(Beginning of Data supplied)

(* ===== verification/EbpfVerifier.v ===== *)
(** * eBPF: the load-time verifier

    Models [src/ebpf/verifier.rs].  [verify] is the verifier's walk over the
    program; [accepts] states declaratively what an accepted program
    satisfies, and the theorems relate the two and show what acceptance does
    and does not promise. *)

From S2P Require Import Prelude Bytes EbpfIsa.

Module Verifier.
Import Ebpf.

Definition max_insns : Z := 4096.

Abbreviation Fail msg := (Err (VerificationFailed msg)).

(** Step 1: [for insn in program { if insn.code == RET { has_exit = true; break } }] *)
Definition has_exit (program : list BpfInstruction) : bool :=
  existsb (fun insn => code insn =? op_code RET) program.

(** One iteration of the walk at index [i]: an error, or the next index. *)
Definition check_insn (len i : Z) (insn : BpfInstruction) : res BpfError Z :=
  if (11 <=? dst_reg insn) || (11 <=? src_reg insn) then Fail "Invalid register index"
  else if code insn =? op_code LD_IMM_64 then
    if len <=? i + 1 then Fail "Truncated LD_IMM_64" else Ok (i + 2)
  else
    let is_jmp := Z.land (code insn) 0x07 =? 0x05 in
    let target := i + off insn + 1 in
    if is_jmp && negb (code insn =? op_code RET) && negb (code insn =? op_code CALL)
       && ((target <? 0) || (len <=? target))
    then Fail "Jump out of bounds"
    else
      let class := Z.land (code insn) 0x07 in
      if (class =? 0x01) || (class =? 0x03) || (class =? 0x02) then
        let is_stack_access :=
          if class =? 0x01 then src_reg insn =? 10 else dst_reg insn =? 10 in
        if is_stack_access then
          if (0 <? off insn) || (off insn <? -512) then Fail "Stack access out of bounds"
          else Ok (i + 1)
        else Fail "Non-stack memory access forbidden"
      else Ok (i + 1).

(** Step 2, the [while i < program.len()] walk.  Every iteration advances
    [i], so [program.len()] iterations are enough ([walk_enough]). *)
Fixpoint walk (fuel : nat) (program : list BpfInstruction) (i : Z) : res BpfError unit :=
  match fuel with
  | O => Panic
  | S fuel' =>
      if i <? zlen program then
        insn ← index program i;
        i' ← check_insn (zlen program) i insn;
        walk fuel' program i'
      else Ok tt
  end.

Definition verify (program : list BpfInstruction) : res BpfError unit :=
  if zlen program =? 0 then Fail "Empty program"
  else if max_insns <? zlen program then Fail "Program too large"
  else if negb (has_exit program) then Fail "No exit instruction found"
  else walk (S (length program)) program 0.

(** ** What acceptance means *)

(** The index after the instruction at [i]: a 64-bit load takes two slots. *)
Definition next_start (i : Z) (insn : BpfInstruction) : Z :=
  if code insn =? op_code LD_IMM_64 then i + 2 else i + 1.

(** The positions the walk visits from [i]: instruction starts, not the second
    slot of a 64-bit load. *)
Inductive starts (program : list BpfInstruction) (i : Z) : Z -> Prop :=
| starts_here : starts program i i
| starts_next insn j :
    program !! Z.to_nat i = Some insn ->
    starts program (next_start i insn) j -> starts program i j.

Definition is_jump (c : Z) : Prop :=
  Z.land c 0x07 = 0x05 /\ c <> op_code RET /\ c <> op_code CALL.

Definition is_load (c : Z) : Prop := Z.land c 0x07 = 0x01.
Definition is_store (c : Z) : Prop := Z.land c 0x07 = 0x03 \/ Z.land c 0x07 = 0x02.

(** The conditions on the instruction at a start position. *)
Record insn_ok (len i : Z) (insn : BpfInstruction) : Prop := {
  reg_ok : dst_reg insn < 11 /\ src_reg insn < 11;
  wide_ok : code insn = op_code LD_IMM_64 -> i + 1 < len;
  jump_ok : is_jump (code insn) -> 0 <= i + off insn + 1 < len;
  load_ok : is_load (code insn) -> src_reg insn = 10 /\ -512 <= off insn <= 0;
  store_ok : is_store (code insn) -> dst_reg insn = 10 /\ -512 <= off insn <= 0
}.

Definition accepts (program : list BpfInstruction) : Prop :=
  0 < zlen program <= max_insns /\
  (exists insn, insn ∈ program /\ code insn = op_code RET) /\
  forall i insn, starts program 0 i -> program !! Z.to_nat i = Some insn ->
    insn_ok (zlen program) i insn.

(** One iteration succeeds exactly on an acceptable instruction. *)
Lemma check_insn_Ok len i insn i' :
  check_insn len i insn = Ok i' <-> insn_ok len i insn /\ i' = next_start i insn.
Proof.
  assert (HL : Z.land (op_code LD_IMM_64) 7 = 0) by done.
  unfold check_insn, next_start.
  destruct (Z.leb_spec 11 (dst_reg insn)); cbn [orb];
    [split; [discriminate|intros [[[? ?] _ _ _ _] _]; lia]|].
  destruct (Z.leb_spec 11 (src_reg insn)); cbn [orb];
    [split; [discriminate|intros [[[? ?] _ _ _ _] _]; lia]|].
  destruct (Z.eqb_spec (code insn) (op_code LD_IMM_64)) as [Hc|Hc].
  { destruct (Z.leb_spec len (i + 1)).
    - split; [discriminate|]. intros [[_ Hw _ _ _] _]. specialize (Hw Hc). lia.
    - split; [|by intros [_ ->]]. intros [= <-]. split; [|done].
      split; [done|done| | |]; unfold is_jump, is_load, is_store; rewrite Hc, HL; lia. }
  set (cl := Z.land (code insn) 7).
  destruct ((cl =? 5) && negb (code insn =? op_code RET) && negb (code insn =? op_code CALL)
    && ((i + off insn + 1 <? 0) || (len <=? i + off insn + 1))) eqn:Hj.
  { split; [discriminate|]. intros [[_ _ Hjmp _ _] _]. exfalso.
    unfold is_jump in Hjmp. fold cl in Hjmp. lia. }
  destruct ((cl =? 1) || (cl =? 3) || (cl =? 2)) eqn:Hm.
  - destruct (if cl =? 1 then src_reg insn =? 10 else dst_reg insn =? 10) eqn:Hs.
    + destruct ((0 <? off insn) || (off insn <? -512)) eqn:Ho.
      * split; [discriminate|]. intros [[_ _ _ Hld Hst] _]. exfalso.
        unfold is_load, is_store in *. fold cl in Hld, Hst. lia.
      * split; [|by intros [_ ->]]. intros [= <-]. split; [|done].
        split; [done|done| | |]; unfold is_jump, is_load, is_store; fold cl;
          destruct (Z.eqb_spec cl 1); lia.
    + split; [discriminate|]. intros [[_ _ _ Hld Hst] _]. exfalso.
      unfold is_load, is_store in *. fold cl in Hld, Hst.
      destruct (Z.eqb_spec cl 1); lia.
  - split; [|by intros [_ ->]]. intros [= <-]. split; [|done].
    split; [done|done| | |]; unfold is_jump, is_load, is_store; fold cl; lia.
Qed.

Lemma index_Ok {A} (l : list A) i x :
  index (E:=BpfError) l i = Ok x <-> 0 <= i /\ l !! Z.to_nat i = Some x.
Proof.
  unfold index. case_decide; [|split; [done|lia]].
  destruct (l !! Z.to_nat i); naive_solver.
Qed.

(** The walk never runs out of iterations, and succeeds exactly when every
    instruction it visits is acceptable. *)
Lemma walk_Ok program fuel i :
  0 <= i <= zlen program -> zlen program - i < Z.of_nat fuel ->
  (walk fuel program i = Ok tt <->
   forall j insn, starts program i j -> program !! Z.to_nat j = Some insn ->
     insn_ok (zlen program) j insn) /\
  (walk fuel program i = Ok tt \/ exists msg, walk fuel program i = Fail msg).
Proof.
  revert i. induction fuel as [|fuel IH]; intros i Hi Hf.
  { exfalso. lia. }
  simpl. destruct (Z.ltb_spec i (zlen program)) as [Hlt|Hge].
  - destruct (lookup_lt_is_Some_2 program (Z.to_nat i)) as [insn Hinsn]; [unfold zlen in *; lia|].
    rewrite (proj2 (index_Ok program i insn)) by (split; [lia|done]). cbn [mbind res_bind].
    destruct (check_insn (zlen program) i insn) as [i'|e| |] eqn:Hc.
    + apply check_insn_Ok in Hc as [Hok ->]. cbn [mbind res_bind].
      destruct (IH (next_start i insn)) as [Hiff Hor];
        [unfold next_start; destruct (Z.eqb_spec (code insn) (op_code LD_IMM_64)) as [Hl|];
         [pose proof (wide_ok _ _ _ Hok Hl)|]; lia..|].
      split; [|done]. rewrite Hiff. split.
      * intros Hall j insn' Hs Hj. inversion Hs; simplify_eq; eauto.
      * intros Hall j insn' Hs Hj. apply Hall; [|done]. by eapply starts_next.
    + cbn [mbind res_bind]. split.
      * split; [done|]. intros Hall.
        assert (Hok : insn_ok (zlen program) i insn) by (apply Hall; [constructor|done]).
        assert (check_insn (zlen program) i insn = Ok (next_start i insn))
          by (by apply check_insn_Ok). congruence.
      * right. unfold check_insn in Hc. repeat case_match; naive_solver.
    + exfalso. unfold check_insn in Hc. repeat case_match; done.
    + exfalso. unfold check_insn in Hc. repeat case_match; done.
  - split; [|by left]. split; [|done]. intros _ j insn Hs Hj. exfalso.
    assert (program !! Z.to_nat i = None) by (apply lookup_ge_None; unfold zlen in *; lia).
    inversion Hs; congruence.
Qed.

Lemma has_exit_iff program :
  has_exit program = true <-> exists insn, insn ∈ program /\ code insn = op_code RET.
Proof.
  unfold has_exit. rewrite existsb_exists. setoid_rewrite list_elem_of_In.
  setoid_rewrite Z.eqb_eq. done.
Qed.

Lemma verify_accepts program : verify program = Ok tt <-> accepts program.
Proof.
  unfold verify, accepts. pose proof (zlen_nonneg program).
  destruct (Z.eqb_spec (zlen program) 0); [split; [done|lia]|].
  destruct (Z.ltb_spec max_insns (zlen program)); [split; [done|lia]|].
  pose proof (has_exit_iff program) as Hx.
  destruct (has_exit program); cbn [negb]; [|naive_solver].
  destruct (walk_Ok program (S (length program)) 0) as [-> _]; [lia|unfold zlen in *; lia|].
  naive_solver lia.
Qed.

(** The verifier decides a declarative safety condition and always
    answers.  It accepts exactly the programs of 1 to 4096 slots that contain
    an exit and whose every instruction start has both register fields below
    11, a complete second slot if it is a 64-bit load, an in-program target if
    it is a jump, and a base register R10 with an offset in [-512, 0] if it is
    a load or a store; on any other program it returns a verification error,
    and it never panics. *)
Theorem verify_spec program :
  (verify program = Ok tt <-> accepts program) /\
  (verify program = Ok tt \/ exists msg, verify program = Fail msg).
Proof.
  split; [apply verify_accepts|]. unfold verify. pose proof (zlen_nonneg program).
  repeat (case_match; [by eauto|]).
  apply walk_Ok; [lia|unfold zlen in *; lia].
Qed.

End Verifier.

(End of Data supplied)

● **Task**
Examine the listing line by line and give the number of lines where "length" occurs, with nothing added.

● **Problem solution**
2